New paperback release shows pre-Roe California
Alicia Gutierrez-Romine's impressive work details the Pacific Coast Abortion Ring
When people think of California, they think of progressive laws and sexual liberty. But it wasn’t always that way. There was an era when crime syndicates operated abortion rings, with cops investigating them and journalists sensationalizing the arrests and prosecutions.
Alicia Gutierrez-Romine researched all that when she released From Back Alley to the Border: Criminal Abortion in California, 1920-1969, which will be available in Paperback on Amazon on Nov. 1. It is already available in hardcover. She focused on the Pacific Coast Abortion Ring, which had roughly 32 abortion providers operating in most major cities on the West Coast beginning in 1935.

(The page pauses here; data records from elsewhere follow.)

(* ===== verification/MemoryTable.v ===== *)
(** * A table service in memory

    An implementation of [TableClient] that keeps [TableLaws], for the examples of the
    table-backed stores. Entities whose keys or ETag are not in order are not shown. *)
From stdpp Require Import countable.
From S2P Require Import Prelude PyDict Types Prog Net Tables.
#[local] Open Scope Z_scope.

Module MemoryTable.

Record memory := mkMemory { me_entities : gmap (string * string) (props * string); me_issued : gset string }.

Definition in_order (issued : gset string) (x : (string * string) * (props * string)) : Prop :=
  dict_get "PartitionKey" x.2.1 = Some (TStr x.1.1) ∧ dict_get "RowKey" x.2.1 = Some (TStr x.1.2) ∧ x.2.2 ∈ issued.

#[export] Instance in_order_dec issued x : Decision (in_order issued x).
Proof. unfold in_order. apply _. Defined.

Definition stored (m : memory) : gmap (string * string) (props * string) := filter (in_order (me_issued m)) (me_entities m).

Definition new_etag (m : memory) : string :=
  fresh (me_issued m ∪ list_to_set (map (λ x, x.2.2) (map_to_list (me_entities m)))).

Definition put (k : string * string) (p : props) (m : memory) : result exn string * memory :=
  (Ok (new_etag m), mkMemory (<[k := (p, new_etag m)]> (me_entities m)) ({[new_etag m]} ∪ me_issued m)).

Definition entity_key (p : props) : option (string * string) :=
  match dict_get "PartitionKey" p, dict_get "RowKey" p with
  | Some (TStr pk), Some (TStr rk) => Some (pk, rk)
  | _, _ => None
  end.

Definition http {A} (status : Z) (message : string) (m : memory) : result exn A * memory :=
  (Exc (HttpResponseError (Some status) None message), m).

Definition all_entities (m : memory) : list TableEntity := map (λ x, mkEntity x.2.1 x.2.2) (map_to_list (stored m)).

(** The three filters the backend sends. *)
Definition selects (filter_text : string) (parameters : list (string * string)) (k : string * string) : bool :=
  let partition := bool_decide (dict_get "pk" parameters = Some k.1) in
  let row := bool_decide (dict_get "rk" parameters = Some k.2) in
  if decide (filter_text = "PartitionKey eq @pk") then partition
  else if decide (filter_text = "RowKey eq @rk") then row
  else if decide (filter_text = "PartitionKey eq @pk and RowKey eq @rk") then partition && row
  else false.

Definition select (filter_text : string) (parameters : list (string * string)) (m : memory) : list TableEntity :=
  map (λ x, mkEntity x.2.1 x.2.2) (List.filter (λ x, selects filter_text parameters x.1) (map_to_list (stored m))).

#[export] Instance memory_client : TableClient := {|
  tc_state := memory;
  tc_get_entity pk rk m :=
    match stored m !! (pk, rk) with
    | Some (p, g) => Ok (mkEntity p g)
    | None => Exc (HttpResponseError (Some 404) None "ResourceNotFound")
    end;
  tc_list_entities := all_entities;
  tc_query_entities := select;
  tc_create_entity p m :=
    match entity_key p with
    | None => http 400 "PropertiesNeedValue" m
    | Some k => if stored m !! k then http 409 "EntityAlreadyExists" m else put k p m
    end;
  tc_update_entity p g m :=
    match entity_key p with
    | None => http 400 "PropertiesNeedValue" m
    | Some k =>
      match stored m !! k with
      | None => http 404 "ResourceNotFound" m
      | Some (_, g') => if decide (g' = g) then put k p m else http 412 "UpdateConditionNotSatisfied" m
      end
    end;
  tc_delete_entity pk rk m := mkMemory (delete (pk, rk) (me_entities m)) (me_issued m);
|}.

Lemma stored_lookup m k p g : stored m !! k = Some (p, g) ↔ me_entities m !! k = Some (p, g) ∧ in_order (me_issued m) (k, (p, g)).
Proof. unfold stored. apply map_lookup_filter_Some. Qed.

Lemma new_etag_fresh m : new_etag m ∉ me_issued m ∧ ∀ k p, me_entities m !! k ≠ Some (p, new_etag m).
Proof.
  unfold new_etag. set (X := me_issued m ∪ _). pose proof (is_fresh X) as Hf. split; [set_solver|].
  intros k p Hk. apply Hf. unfold X. apply elem_of_union_r, elem_of_list_to_set, list_elem_of_fmap.
  exists (k, (p, fresh X)). split; [done|]. by apply elem_of_map_to_list.
Qed.

Lemma put_stored k p m :
  entity_key p = Some k →
  stored (put k p m).2 = <[k := (p, new_etag m)]> (stored m) ∧ new_etag m ∉ me_issued m.
Proof.
  intros Hk. destruct (new_etag_fresh m) as [Hf Hne]. split; [|done]. simpl. apply map_eq. intros k'.
  apply option_eq. intros [p' g']. rewrite stored_lookup. cbn [me_entities me_issued]. destruct (decide (k' = k)) as [->|Hkk].
  - rewrite !lookup_insert_eq. split; [naive_solver|]. intros [= <- <-]. split; [done|]. unfold entity_key in Hk.
    destruct (dict_get "PartitionKey" p) as [[pk| |]|] eqn:Hpk, (dict_get "RowKey" p) as [[rk| |]|] eqn:Hrk; try done. injection Hk as <-.
    split_and!; simpl; [done..|set_solver].
  - rewrite !lookup_insert_ne by done. rewrite stored_lookup. unfold in_order. simpl. split; [|set_solver].
    intros (He & H1 & H2 & H3). split_and!; [done..|]. apply elem_of_union in H3 as [H3|H3]; [|done].
    apply elem_of_singleton in H3 as ->. by apply Hne in He.
Qed.

Lemma elem_of_entities f m e :
  e ∈ map (λ x, mkEntity x.2.1 x.2.2) (List.filter (λ x : (string * string) * (props * string), f x.1) (map_to_list (stored m))) ↔
  ∃ k, stored m !! k = Some (te_props e, te_etag e) ∧ f k = true.
Proof.
  rewrite list_elem_of_fmap. split.
  - intros ([k [p g]] & -> & Hin). apply list_elem_of_In, filter_In in Hin as [Hin Hf]. apply list_elem_of_In, elem_of_map_to_list in Hin.
    by exists k.
  - intros (k & Hk & Hf). exists (k, (te_props e, te_etag e)). split; [by destruct e|].
    apply list_elem_of_In, filter_In. split; [|done]. by apply list_elem_of_In, elem_of_map_to_list.
Qed.

Lemma entity_key_of p pk rk : dict_get "PartitionKey" p = Some (TStr pk) → dict_get "RowKey" p = Some (TStr rk) → entity_key p = Some (pk, rk).
Proof. intros H1 H2. unfold entity_key. by rewrite H1, H2. Qed.

#[export] Instance memory_laws : TableLaws stored me_issued.
Proof.
  split.
  - intros m k p g [_ H]%stored_lookup. exact H.
  - intros pk rk m. simpl. destruct (stored m !! (pk, rk)) as [[p g]|]; eauto.
  - intros m e. simpl. unfold all_entities. pose proof (elem_of_entities (λ _, true) m e) as H.
    assert (∀ l : list ((string * string) * (props * string)), List.filter (λ _, true) l = l) as Hl by (intros l; induction l; simpl; congruence).
    rewrite Hl in H. rewrite H. naive_solver.
  - intros p m e. simpl. unfold select. rewrite elem_of_entities. apply exist_proper. intros k. unfold selects.
    rewrite decide_True by done. simpl. rewrite bool_decide_eq_true. naive_solver.
  - intros r m e. simpl. unfold select. rewrite elem_of_entities. apply exist_proper. intros k. unfold selects.
    rewrite decide_False, decide_True by done. simpl. rewrite bool_decide_eq_true. naive_solver.
  - intros p r m e. simpl. unfold select. rewrite elem_of_entities. apply exist_proper. intros k. unfold selects.
    rewrite !decide_False, decide_True by done. simpl. rewrite andb_true_iff, !bool_decide_eq_true. naive_solver.
  - intros p pk rk m H1 H2. simpl. rewrite (entity_key_of p pk rk) by done. destruct (stored m !! (pk, rk)) as [v|] eqn:Hs; [eauto|].
    destruct (put_stored (pk, rk) p m) as [Hp Hf]; [by apply entity_key_of|]. eexists _, _. split; [reflexivity|]. done.
  - intros p pk rk g m H1 H2. cbn [tc_update_entity memory_client]. rewrite (entity_key_of p pk rk) by done.
    destruct (put_stored (pk, rk) p m) as [Hp Hf]; [by apply entity_key_of|].
    case_decide as Hd; destruct (stored m !! (pk, rk)) as [[p' g']|] eqn:Hs; simplify_eq/=.
    + rewrite decide_True by done. eexists _, _. by split; [reflexivity|].
    + rewrite decide_False by congruence. eexists _, _. split; [reflexivity|auto].
    + eexists _, _. split; [reflexivity|auto].
  - intros pk rk m. simpl. split; [|done]. apply map_eq. intros k. apply option_eq. intros [p g]. rewrite stored_lookup. simpl.
    rewrite !lookup_delete_Some, stored_lookup. naive_solver.
Qed.

Definition empty_memory : memory := mkMemory ∅ ∅.

Lemma empty_hist_ok : hist_ok stored me_issued (empty_memory, []).
Proof.
  split; simpl.
  - intros k p g [H _]%stored_lookup. done.
  - set_solver.
  - set_solver.
Qed.
(** ** Any countable value as a string, for examples of the codecs' parameters *)

Fixpoint bits (p : positive) : string :=
  match p with xH => "" | xO p => String "0" (bits p) | xI p => String "1" (bits p) end.

Fixpoint of_bits (s : string) : option positive :=
  match s with
  | "" => Some xH
  | String c s' => p ← of_bits s'; if decide (c = "0"%char) then Some (xO p) else if decide (c = "1"%char) then Some (xI p) else None
  end.

Lemma of_bits_bits p : of_bits (bits p) = Some p.
Proof. induction p as [p IH|p IH|]; simpl; [by rewrite IH..|done]. Qed.

Definition dump {A} `{Countable A} (a : A) : string := bits (encode a).
Definition undump {A} `{Countable A} (s : string) : option A := p ← of_bits s; decode p.

Lemma undump_dump {A} `{Countable A} (a : A) : undump (dump a) = Some a.
Proof. unfold undump, dump. rewrite of_bits_bits. simpl. apply decode_encode. Qed.
End MemoryTable.
(** ** Examples *)

#[export] Instance field_type_countable : Countable FieldType.
Proof.
  refine (inj_countable' (λ t, match t with key => 0%nat | text => 1%nat | vector => 2%nat | filterable_string => 3%nat
    | filterable_string_collection => 4%nat | filterable_datetime => 5%nat | retrievable_only => 6%nat end)
    (λ n, match n with 0%nat => key | 1%nat => text | 2%nat => vector | 3%nat => filterable_string
    | 4%nat => filterable_string_collection | 5%nat => filterable_datetime | _ => retrievable_only end) _). by intros [].
Defined.

#[export] Instance field_spec_countable : Countable FieldSpec.
Proof. refine (inj_countable' (λ f, (fs_name f, fs_type f, fs_searchable f)) (λ '(n, t, b), mkField n t b) _). by intros []. Defined.

#[export] Instance metric_countable : Countable Metric.
Proof.
  refine (inj_countable' (λ m, match m with cosine => 0%nat | dotProduct => 1%nat | euclidean => 2%nat end)
    (λ n, match n with 0%nat => cosine | 1%nat => dotProduct | _ => euclidean end) _). by intros [].
Defined.

#[export] Instance template_countable : Countable IndexTemplate.
Proof.
  refine (inj_countable' (λ t, (tp_template_id t, tp_template_version t, tp_dimensions t, tp_metric t,
      (hn_m (tp_hnsw t), hn_ef_construction (tp_hnsw t), hn_ef_search (tp_hnsw t)), tp_fields t, tp_semantic_ranker_enabled t, tp_hybrid_enabled t))
    (λ '(i, v, d, m, (a, b, c), f, s, h), mkTemplate i v d m (mkHnsw a b c) f s h) _). by intros [????[]].
Defined.

Definition example_codec : EntryCodec := {|
  isoformat := MemoryTable.dump;
  fromisoformat := MemoryTable.undump;
  template_dump_json := MemoryTable.dump;
  template_validate_json := MemoryTable.undump;
  corrupt_message _ := "corrupt table entity";
|}.

Lemma example_codec_laws : EntryCodecLaws example_codec.
Proof. split; intros t; apply MemoryTable.undump_dump. Qed.

Definition claim (vertical token : string) : IndexRegistryEntry :=
  mkEntry "shared-index" vertical "s-1" "standard-v1" "1" 384 "cosine" "nomic" provisioning 0 None None (Some token) (Some 0) None None.

Lemma entry_codec_roundtrip_witness :
  entity_to_entry (codec := example_codec)
    (_to_record (mkEntity (entity_of "hr" "shared-index" (entry_to_entity_data (codec := example_codec) (claim "hr" "t"))) "1")) = Ok (claim "hr" "t").
Proof. apply (entry_codec_roundtrip example_codec_laws). Defined.

Definition example_settings : RetrySettings := mkSettings "30.0" 5 (λ _ _, f_of_Z 2).

Notation example_call := (serve_call (codec := example_codec) (tenacity := loop_tenacity) example_settings).

Notation mhandle fates := (nhandle (hserve (client := MemoryTable.memory_client)) fates Z.of_nat).

Definition example_world : nworld tableQ (MemoryTable.memory * list (string * ((string * string) * props))) :=
  mkNW (MemoryTable.empty_memory, []) [] 0 0.

(** The second attempt to create the entity finds the first one's entity: its answer was lost. *)
Definition lossy (n : nat) : fate := if decide (n = 0%nat) then ServedSilently else Served.

Lemma table_registry_no_lost_update_witness :
  ∃ pool w', rtc (sched_step (mhandle lossy)) (map example_call [CRegister (claim "hr" "t")], example_world) (pool, w') ∧
    pool = [Ret (Some (claim "hr" "t"))] ∧ held (codec := example_codec) (client := MemoryTable.memory_client) "shared-index" (claim "hr" "t") (nw_state w').
Proof.
  set (final := sched_exec (mhandle lossy) [0; 0; 0; 0]%nat (map example_call [CRegister (claim "hr" "t")], example_world)).
  pose proof (sched_exec_rtc (mhandle lossy) [0; 0; 0; 0]%nat (map example_call [CRegister (claim "hr" "t")], example_world)) as Hrtc.
  assert (Hpool : final.1 = [Ret (Some (claim "hr" "t"))]) by (vm_compute; reflexivity).
  exists final.1, final.2. split; [rewrite <- surjective_pairing; exact Hrtc|]. split; [exact Hpool|].
  destruct (table_registry_no_lost_update (codec := example_codec) (tenacity := loop_tenacity) (client := MemoryTable.memory_client) example_settings [CRegister (claim "hr" "t")]
    MemoryTable.stored MemoryTable.me_issued MemoryTable.memory_laws example_codec_laws lossy Z.of_nat MemoryTable.empty_memory []
    final.1 final.2 MemoryTable.empty_hist_ok) as [_ H].
  - rewrite <- surjective_pairing. exact Hrtc.
  - apply (H 0%nat (CRegister (claim "hr" "t"))); [reflexivity|]. rewrite Hpool. reflexivity.
Defined.

Notation example_run fates p w := (run (mhandle fates) p w).

(** Two ways in which the table-backed registry departs from the interface. The entities
    are keyed by vertical and index name, so two verticals that use the same index name both
    win [register], which the interface documents as one insert per index name. And
    [INDEX_PROVISION_CONFLICT] does not mean that nothing changed: when the answer to a
    successful conditional write is lost, the retry fails on the ETag, and [reclaim] raises the
    conflict although its own entry is stored. *)
Theorem table_registry_departures :
  (let '(r1, w1) := example_run (λ _, Served) (register (codec := example_codec) (tenacity := loop_tenacity) example_settings (claim "hr" "a")) example_world in
   let '(r2, w2) := example_run (λ _, Served) (register (codec := example_codec) (tenacity := loop_tenacity) example_settings (claim "legal" "b")) w1 in
   r1 = Ok (claim "hr" "a") ∧ r2 = Ok (claim "legal" "b")) ∧
  (let fates n := if decide (n = 2%nat) then ServedSilently else Served in
   let '(r1, w1) := example_run fates (register (codec := example_codec) (tenacity := loop_tenacity) example_settings (claim "hr" "old")) example_world in
   let '(r2, w2) := example_run fates (reclaim (codec := example_codec) (tenacity := loop_tenacity) example_settings "shared-index" (claim "hr" "old") (claim "hr" "new")) w1 in
   let '(r3, _) := example_run fates (get (codec := example_codec) (tenacity := loop_tenacity) example_settings "shared-index") w2 in
   r1 = Ok (claim "hr" "old") ∧ (∃ m, r2 = Exc (ProvisioningError "" m INDEX_PROVISION_CONFLICT)) ∧ r3 = Ok (Some (claim "hr" "new"))).
Proof.
  split.
  - vm_compute. split; reflexivity.
  - vm_compute. split; [reflexivity|]. split; [eexists; reflexivity|reflexivity].
Qed.

End TableRegistry.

“These were trained professionals,” Gutierrez-Romine said. “They may not all have been medical professionals in the sense that they went to medical school and got a medical license. But they were skilled in the sense that they had spent a lot of time performing these procedures, and they knew how to do them and how to do them well.”
The abortion ring emphasized quality control and uniformity, which was important because if offices had the same layout, then the higher-ups in the syndicate could move illegal abortion providers to different locations quickly.
“There was an attempt to make sure that everyone was trained by a medical professional on how to do the procedure, on how to do it well, on how to do it safely, because the safer the procedure was done, the less opportunity was there was for some type of investigation,” Gutierrez-Romine said.
(Alicia Gutierrez-Romine)
It was an open secret among law enforcement. Most abortion squads at the time focused on the illegal abortion providers who killed people or maimed women. Historically, in my research, I’ve learned that police used decoys in the form of police officers to capture abortionists. They conducted stakeouts. They relied on deathbed confessions from women who had been victims of poorly skilled hands or dirty instruments.
The Pacific Coast Abortion Ring became known because of an internal power struggle and desire for a more significant cut of money within the syndicate. Some of the different members tried to break off.
“So it's this internal power struggle that leads to kind of an announcement of information about how this ring is out there operating in California,” Gutierrez-Romine said. “And so it's no longer just something that LA officials know about. It kind of brought out the larger media circus.”
Police investigations were complex because they came across names of women, but most hadn’t used their real names in arranging or paying for an abortion. So they attempted to get nurses for the abortion providers to testify. That helped. So did “steerers,” or women who directed others to places where they could get an abortion.
As with most researchers who looked heavily into the topic before the Dobbs decision, the author never felt her work would be as timely as it is now.
“I never imagined that the book would be prescient, particularly at the moment post-Dobbs,” she said. “I never really imagined that these shifts would take place.”